**Aim of the task**
Reproduce only what lies between the first line of the material below and the line containing "From stdpp Require", with both of those lines included and every line kept exact.

**Given records**
(* ===== verification/Accounting.v ===== *)
(** * From the annotation to the metric

    The whole path of one container through the two node daemons: fractiond's hook injects the
    limit and offers the record (Plugin), the worker writes it (Events, FsStore), metricsd scans the
    directory (PodSource), reads the kernel's cgroup file of a GPU process and publishes the
    pod's series (Metrics).  The daemons share the directory and nothing else. *)

From Stdlib Require Import ZArith Lia String Ascii.
From stdpp Require Import base gmap list strings.
From S2P Require Import Prelude GoStrings Annotations Json Injection Runtime Store FileSystem FsStore Events Adapter RetroAudit Plugin Retry GoTime GoFlag DaemonFlags CriStopper Float64 Nvml PodSource Metrics Fractiond.

#[local] Open Scope string_scope.
#[local] Open Scope list_scope.
#[local] Open Scope Z_scope.

(** ** Lemmas: the record stays *)

(** An operation that leaves the record of a container as it is. *)
Definition op_keeps (info : ContainerInfo) (op : WriterOp) : Prop :=
  match op with
  | OpUpsert i => ContainerID i ≠ ContainerID info
  | OpDelete id => id ≠ ContainerID info
  | OpReplace infos => NoDup (map ContainerID infos) ∧ info ∈ infos
  end.

Lemma ops_keep info ops : ∀ s : ContainerStore.t, Forall op_fit ops → Forall (op_keeps info) ops → plain (ContainerID info) → ContainerID info ≠ "" →
  s !! ContainerID info = Some info → run_ops ops s !! ContainerID info = Some info.
Proof.
  induction ops as [|op ops IH]; intros s Hfit Hkeep Hp Hne Hs; [done|].
  apply Forall_cons in Hfit as [Hf Hfit], Hkeep as [Hk Hkeep]. apply IH; [done..|]. destruct op as [i|id|infos]; cbn in *.
  - rewrite lookup_Upsert, bool_decide_eq_false_2; [done|]. intros [_ ?]. congruence.
  - rewrite lookup_Delete, bool_decide_eq_false_2; [done|]. rewrite !normalizeContainerID_plain by done. intros [_ [?|[_ ?]]]; congruence.
  - apply lookup_Replace_NoDup; [apply Hk|]. split_and!; [apply Hk|done|done].
Qed.

Section fractiond.
Context {R : Type} `{HQ : QuantityLib} `{HS : ContainerStopper R} (close_stopper : R → R).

**Exercise response**
(* ===== verification/Accounting.v ===== *)
(** * From the annotation to the metric

    The whole path of one container through the two node daemons: fractiond's hook injects the
    limit and offers the record (Plugin), the worker writes it (Events, FsStore), metricsd scans the
    directory (PodSource), reads the kernel's cgroup file of a GPU process and publishes the
    pod's series (Metrics).  The daemons share the directory and nothing else. *)

From Stdlib Require Import ZArith Lia String Ascii.
From stdpp Require Import base gmap list strings.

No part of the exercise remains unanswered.